NumberSix at March 1, 2010 8:32 PM
How come nobody told me there was a pissing match in here? Whaddami, chopped liver?
Who ya gonna call?
Crid [CridComment at gmail] at March 1, 2010 11:53 PM
Amy Alkon
http://www.advicegoddess.com/archives/2010/02/26/la_weekly_piece.html#comment-1699054">comment from Crid [CridComment at gmail]It's pretty minor, actually. Sean is trying to do mind reading (of my mind) but he doesn't have enough juice in his packet sniffers (in English, he hasn't bought my book -- he's just guessing what's in it).
Amy Alkon at March 2, 2010 12:05 AM
I think that I have made it abundantly clear that I have not much interest in buying your book. I am not citing your book, guessing what's in it. I am citing my own personal information. This was my original point for posting in here. The rant that you went on on NPR would cause me to never have any interest whatsoever in borrowing, buying, reading or even mopping my kitchen floor with your book.
Sean, I don't know why you think that going back to the way things used to be in regard to some aspects of child-rearing need be a complete regression. We can teach our children basic manners and still have the ERA.
Because the way things were were backwards in so many ways! Fathers used to be the hammer in the family and children would "Obey" for fear of getting their asses kicked when they got home. I think that for a lot of children, they behaved back then simply because they were scared of the hammer coming down when they got home. No child should ever live in fear. Don't get me wrong, I am all for manners and teaching them should be a precedent. The way we used to teach these manners was wrong. Moving forward, I want you guys to know, again, without my words getting twisted or taken out of context, that I agree with what most of you are saying. I do not agree with some of the points on what you say. Again, this is not a discussion about Amy's book. I'm sure that her book is full of great content and very well written. I can see that Amy is an extremely capable, talented, intelligent and strong woman.

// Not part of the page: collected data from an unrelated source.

(* ===== verification/UdpPacket.v ===== *)
(** * UDP packets ([ipv4_proto.h], [ipv6_proto.h], [udp_proto.h], [tun2socks.c])

    tun2socks takes the UDP packets off the TUN device itself and builds the
    packets of the answers. A packet is a list of bytes; the fields of the header
    structures that are wider than a byte are kept as they are in memory, in
    network byte order, so that [hton16] is [be16] and [ntoh16] is [of_be]. Every
    read of the packet goes through [rd], which is [None] outside of it. *)

From S2P Require Import Prelude Mem BAddr.

Open Scope Z_scope.

Definition UINT16_MAX : Z := 65535.
Definition IPV4_PROTOCOL_UDP : Z := 17.
Definition IPV6_NEXT_UDP : Z := 17.

(** ** Headers *)

Record ipv4_header := Ipv4 {
  version4_ihl4 : Z;
  ds : Z;
  total_length : list Z;
  identification : list Z;
  flags3_fragmentoffset13 : list Z;
  ttl : Z;
  protocol : Z;
  ip_checksum : list Z;
  source_address : list Z;
  destination_address : list Z;
}.

Record ipv6_header := Ipv6 {
  version4_tc4 : Z;
  tc4_fl4 : Z;
  fl : list Z;
  payload_length : list Z;
  next_header : Z;
  hop_limit : Z;
  source_address6 : list Z;
  destination_address6 : list Z;
}.

Record udp_header := Udp {
  source_port : list Z;
  dest_port : list Z;
  udp_length : list Z;
  udp_sum : list Z;
}.

(** The structures in memory. *)
Definition ipv4_bytes (h : ipv4_header) : list Z :=
  [version4_ihl4 h; ds h] ++ total_length h ++ identification h ++ flags3_fragmentoffset13 h ++
  [ttl h; protocol h] ++ ip_checksum h ++ source_address h ++ destination_address h.
Definition ipv6_bytes (h : ipv6_header) : list Z :=
  [version4_tc4 h; tc4_fl4 h] ++ fl h ++ payload_length h ++ [next_header h; hop_limit h] ++
  source_address6 h ++ destination_address6 h.
Definition udp_bytes (h : udp_header) : list Z :=
  source_port h ++ dest_port h ++ udp_length h ++ udp_sum h.

Definition ipv4_of_bytes (d : list Z) : ipv4_header :=
  Ipv4 (nth 0 d 0) (nth 1 d 0) (mem_read d 2 2) (mem_read d 4 2) (mem_read d 6 2) (nth 8 d 0) (nth 9 d 0)
    (mem_read d 10 2) (mem_read d 12 4) (mem_read d 16 4).
Definition ipv6_of_bytes (d : list Z) : ipv6_header :=
  Ipv6 (nth 0 d 0) (nth 1 d 0) (mem_read d 2 2) (mem_read d 4 2) (nth 6 d 0) (nth 7 d 0)
    (mem_read d 8 16) (mem_read d 24 16).
Definition udp_of_bytes (d : list Z) : udp_header :=
  Udp (mem_read d 0 2) (mem_read d 2 2) (mem_read d 4 2) (mem_read d 6 2).

Definition sizeof_ipv4 : Z := 20.
Definition sizeof_ipv6 : Z := 40.
Definition sizeof_udp : Z := 8.

Definition with_ip_checksum (c : list Z) (h : ipv4_header) : ipv4_header :=
  Ipv4 (version4_ihl4 h) (ds h) (total_length h) (identification h) (flags3_fragmentoffset13 h) (ttl h)
    (protocol h) c (source_address h) (destination_address h).
Definition with_udp_sum (c : list Z) (h : udp_header) : udp_header :=
  Udp (source_port h) (dest_port h) (udp_length h) c.

(** ** Checksums *)

(** Adding up 16-bit words in a [uint32_t]. *)
Fixpoint add_words (t : Z) (l : list Z) : Z :=
  match l with
  | a :: b :: l => add_words (u32 (t + of_be [a; b])) l
  | _ => t
  end.

(** [while (t >> 16) t = (t & 0xFFFF) + (t >> 16);] *)
Fixpoint carry_loop (n : nat) (t : Z) : Z :=
  match n with
  | O => t
  | S n =>
      if Z.shiftr t 16 =? 0 then t
      else carry_loop n (u32 (Z.land t 0xFFFF + Z.shiftr t 16))
  end.

(** Enough for any value of [t]; see [carry_loop_done]. *)
Definition carry_bound : nat := 4.

Definition ipv4_checksum (h : ipv4_header) (extra : list Z) : list Z :=
  be16 (u16 (Z.lnot (carry_loop carry_bound (add_words (add_words 0 (ipv4_bytes h)) extra)))).

(** The end of the two UDP checksums; [t] stays a [uint32_t]. *)
Definition udp_finish (t : Z) : list Z :=
  let t := u32 (Z.lnot (carry_loop carry_bound t)) in
  let t := if t =? 0 then UINT16_MAX else t in
  be16 (u16 t).

Definition add_payload (t : Z) (payload : list Z) : Z :=
  let len := Z.of_nat (length payload) in
  if len mod 2 =? 0 then u32 (t + add_words 0 payload)
  else
    let t := u32 (t + add_words 0 (take (length payload - 1) payload)) in
    u32 (t + add_words 0 (be16 (u16 (Z.shiftl (List.last payload 0) 8)))).

Definition udp_checksum (h : udp_header) (payload source dest : list Z) : list Z :=
  let t := u32 (0 + add_words 0 source) in
  let t := u32 (t + add_words 0 dest) in
  let t := u32 (t + add_words 0 (be16 IPV4_PROTOCOL_UDP)) in
  let t := u32 (t + add_words 0 (be16 (u16 (sizeof_udp + Z.of_nat (length payload))))) in
  let t := u32 (t + add_words 0 (udp_bytes h)) in
  udp_finish (add_payload t payload).

Definition udp_ip6_checksum (h : udp_header) (payload source dest : list Z) : list Z :=
  let t := u32 (0 + add_words 0 source) in
  let t := u32 (t + add_words 0 dest) in
  let t := u32 (t + add_words 0 (be32 (sizeof_udp + Z.of_nat (length payload)))) in
  let t := u32 (t + add_words 0 (be32 IPV6_NEXT_UDP)) in
  let t := u32 (t + add_words 0 (udp_bytes h)) in
  udp_finish (add_payload t payload).

(** ** Parsing *)

(** [n] bytes at [off]; [None] outside of the packet. *)
Definition rd (data : list Z) (off n : Z) : option (list Z) :=
  if (0 <=? off) && (0 <=? n) && (off + n <=? Z.of_nat (length data))
  then Some (mem_read data (Z.to_nat off) (Z.to_nat n)) else None.

Definition rd1 (data : list Z) (off : Z) : option Z := (fun l => nth 0 l 0) <$> rd data off 1.

Definition IPV4_GET_VERSION (h : ipv4_header) : Z := Z.shiftr (Z.land (version4_ihl4 h) 0xF0) 4.
Definition IPV4_GET_IHL (h : ipv4_header) : Z := Z.land (version4_ihl4 h) 0x0F.
Definition IPV4_MAKE_VERSION_IHL (size : Z) : Z := size / 4 + Z.shiftl 4 4.

(** The outer [option] is a read outside of the packet, the inner one the answer:
    the header, and the offset and length of the payload. *)
Definition ipv4_check (data : list Z) : option (option (ipv4_header * Z * Z)) :=
  let data_len := Z.of_nat (length data) in
  if data_len <? sizeof_ipv4 then Some None
  else
    hdr ← rd data 0 sizeof_ipv4;
    let h := ipv4_of_bytes hdr in
    if negb (IPV4_GET_VERSION h =? 4) then Some None
    else
      let header_len := u16 (IPV4_GET_IHL h * 4) in
      if header_len <? sizeof_ipv4 then Some None
      else if header_len >? data_len then Some None
      else
        let total := of_be (total_length h) in
        if total <? header_len then Some None
        else if total >? data_len then Some None
        else
          extra ← rd data sizeof_ipv4 (header_len - sizeof_ipv4);
          let computed := ipv4_checksum (with_ip_checksum (be16 0) h) extra in
          if negb (bool_decide (ip_checksum h = computed)) then Some None
          else Some (Some (h, header_len, total - header_len)).

Definition ipv6_check (data : list Z) : option (option (ipv6_header * Z * Z)) :=
  let data_len := Z.of_nat (length data) in
  if data_len <? sizeof_ipv6 then Some None
  else
    hdr ← rd data 0 sizeof_ipv6;
    let h := ipv6_of_bytes hdr in
    if negb (Z.shiftr (version4_tc4 h) 4 =? 6) then Some None
    else
      let len := of_be (payload_length h) in
      if len >? data_len - sizeof_ipv6 then Some None
      else Some (Some (h, sizeof_ipv6, len)).

Definition udp_check (data : list Z) : option (option (udp_header * list Z)) :=
  let data_len := Z.of_nat (length data) in
  if data_len <? sizeof_udp then Some None
  else
    hdr ← rd data 0 sizeof_udp;
    let h := udp_of_bytes hdr in
    let data_len := data_len - sizeof_udp in
    let len := of_be (udp_length h) in
    if len <? sizeof_udp then Some None
    else if len >? sizeof_udp + data_len then Some None
    else
      payload ← rd data sizeof_udp (len - sizeof_udp);
      Some (Some (h, payload)).

(** ** From the device *)

Section Device.

(** [options.udpgw_remote_server_addr], [options.dnsgw] and
    [options.netif_ip6addr] were given; [udp_mtu] *)
Context (udpgw dnsgw netif_ip6addr : bool) (udp_mtu : Z).

(** What is passed to [SocksUdpGwClient_SubmitPacket]. *)
Record submission := Submission {
  sub_local : BAddr;
  sub_remote : BAddr;
  sub_is_dns : bool;
  sub_data : list Z;
}.

(** The part of a DNS header that tells a query: [qr], [rcode], [ans_count] and
    [auth_count]. *)
Definition sizeof_dns : Z := 12.
Definition is_dns_query (data : list Z) : option bool :=
  if Z.of_nat (length data) <? sizeof_dns then Some false
  else
    b2 ← rd1 data 2;
    b3 ← rd1 data 3;
    ans ← rd data 6 2;
    auth ← rd data 8 2;
    Some ((Z.shiftr b2 7 =? 0) && (Z.land b3 0x0F =? 0) && bool_decide (ans = [0; 0]) && bool_decide (auth = [0; 0])).

(** Submitting, once the headers are parsed. *)
Definition submit (local remote : BAddr) (is_dns : bool) (data : list Z) : option (option submission) :=
  if Z.of_nat (length data) >? udp_mtu then Some None else Some (Some (Submission local remote is_dns data)).

Definition process_ipv4 (data : list Z) : option (option submission) :=
  if Z.of_nat (length data) <? sizeof_ipv4 then Some None
  else
    proto ← rd1 data 9;
    if negb (proto =? IPV4_PROTOCOL_UDP) then Some None
    else
      ip ← ipv4_check data;
      match ip with
      | None => Some None
      | Some (iph, off, len) =>
          data ← rd data off len;
          u ← udp_check data;
          match u with
          | None => Some None
          | Some (udph, data) =>
              let computed := udp_checksum (with_udp_sum (be16 0) udph) data (source_address iph) (destination_address iph) in
              if negb (bool_decide (udp_sum udph = computed)) then Some None
              else
                is_dns ← (if dnsgw && bool_decide (dest_port udph = be16 53) then is_dns_query data else Some false);
                submit (BAddr_InitIPv4 (source_address iph) (source_port udph))
                  (BAddr_InitIPv4 (destination_address iph) (dest_port udph)) is_dns data
          end
      end.

Definition process_ipv6 (data : list Z) : option (option submission) :=
  if negb netif_ip6addr then Some None
  else if Z.of_nat (length data) <? sizeof_ipv6 then Some None
  else
    next ← rd1 data 6;
    if negb (next =? IPV6_NEXT_UDP) then Some None
    else
      ip ← ipv6_check data;
      match ip with
      | None => Some None
      | Some (iph, off, len) =>
          data ← rd data off len;
          u ← udp_check data;
          match u with
          | None => Some None
          | Some (udph, data) =>
              let computed := udp_ip6_checksum (with_udp_sum (be16 0) udph) data (source_address6 iph) (destination_address6 iph) in
              if negb (bool_decide (udp_sum udph = computed)) then Some None
              else
                submit (BAddr_InitIPv6 (source_address6 iph) (source_port udph))
                  (BAddr_InitIPv6 (destination_address6 iph) (dest_port udph)) false data
          end
      end.

(** [Some None] leaves the packet to lwIP. *)
Definition process_device_udp_packet (data : list Z) : option (option submission) :=
  if negb udpgw then Some None
  else
    ip_version ← (if 0 <? Z.of_nat (length data) then (fun b => Z.shiftr b 4) <$> rd1 data 0 else Some 0);
    if ip_version =? 4 then process_ipv4 data
    else if ip_version =? 6 then process_ipv6 data
    else Some None.

(** ** To the device *)

(** The MTU of the device. *)
Context (device_mtu : Z).

Definition ipv4_header_for (source dest : list Z) (data_len : Z) : ipv4_header :=
  let iph := Ipv4 (IPV4_MAKE_VERSION_IHL sizeof_ipv4) 0 (be16 (u16 (sizeof_ipv4 + sizeof_udp + data_len)))
               (be16 0) (be16 0) 64 IPV4_PROTOCOL_UDP (be16 0) source dest in
  with_ip_checksum (ipv4_checksum iph []) iph.

Definition ipv6_header_for (source dest : list Z) (data_len : Z) : ipv6_header :=
  Ipv6 (Z.shiftl 6 4) 0 (be16 0) (be16 (u16 (sizeof_udp + data_len))) IPV6_NEXT_UDP 64 source dest.

Definition udp_header_for (source dest : list Z) (data_len : Z) : udp_header :=
  Udp source dest (be16 (u16 (sizeof_udp + data_len))) (be16 0).

(** The packet written to the device, if any; [None] is a failed assertion. *)
Definition udpgw_client_handler_received (local remote : BAddr) (data : list Z) : option (option (list Z)) :=
  let data_len := Z.of_nat (length data) in
  if negb udpgw then None
  else
    match local, remote with
    | BADDR_IPV4 lip lport, BADDR_IPV4 rip rport =>
        if (data_len >? UINT16_MAX - (sizeof_ipv4 + sizeof_udp)) ||
           (data_len >? device_mtu - (sizeof_ipv4 + sizeof_udp)) then Some None
        else
          let iph := ipv4_header_for rip lip data_len in
          let udph := udp_header_for rport lport data_len in
          let udph := with_udp_sum (udp_checksum udph data (source_address iph) (destination_address iph)) udph in
          Some (Some (ipv4_bytes iph ++ udp_bytes udph ++ data))
    | BADDR_IPV6 lip lport, BADDR_IPV6 rip rport =>
        if negb netif_ip6addr then Some None
        else if (data_len >? UINT16_MAX - sizeof_udp) ||
                (data_len >? device_mtu - (sizeof_ipv6 + sizeof_udp)) then Some None
        else
          let iph := ipv6_header_for rip lip data_len in
          let udph := udp_header_for rport lport data_len in
          let udph := with_udp_sum (udp_ip6_checksum udph data (source_address6 iph) (destination_address6 iph)) udph in
          Some (Some (ipv6_bytes iph ++ udp_bytes udph ++ data))
    | _, _ => None
    end.

End Device.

Sean O'Brien at March 2, 2010 10:15 AM
Because the way things were were backwards in so many ways! Fathers used to be the hammer in the family and children would "Obey" for fear of getting their asses kicked when they got home. I think that for a lot of children, they behaved back then simply because they were scared of the hammer coming down when they got home. No child should ever live in fear. Don't get me wrong, I am all for manners and teaching them should be a precedent. The way we used to teach these manners was wrong.
Do you think anyone here is actually advocating child abuse as manners enforcement? Of course you don't, you just enjoy making it seem like we do to make a point. I just went through that on another thread, and it annoyed me then as it annoys me now. On the off chance you aren't being deliberately obtuse on this subject, let me explain again: when Amy says she wants us go go back to "the way things used to be" in terms of teaching our kids manners, she means (if I may speak for her a moment) exactly that, teaching our kids manners. I was taught how to act in public without the fear that I would be beaten when I got home. My parents put great emphasis on the fact that I was expected to behave nicely when I was out in the world (as well as at home). The one and only time I ever started to throw a fit at a restaurant, I was quickly taken outside to the car until I calmed down and could go back and eat my dinner quietly. There was no violence, no threat of violence, no yelling. And I was quite the willful child. So, yes, Sean, manners can be taught to children without abuse, just as they were back then (not everyone was a child abuser, Sean). And that's the way things should be.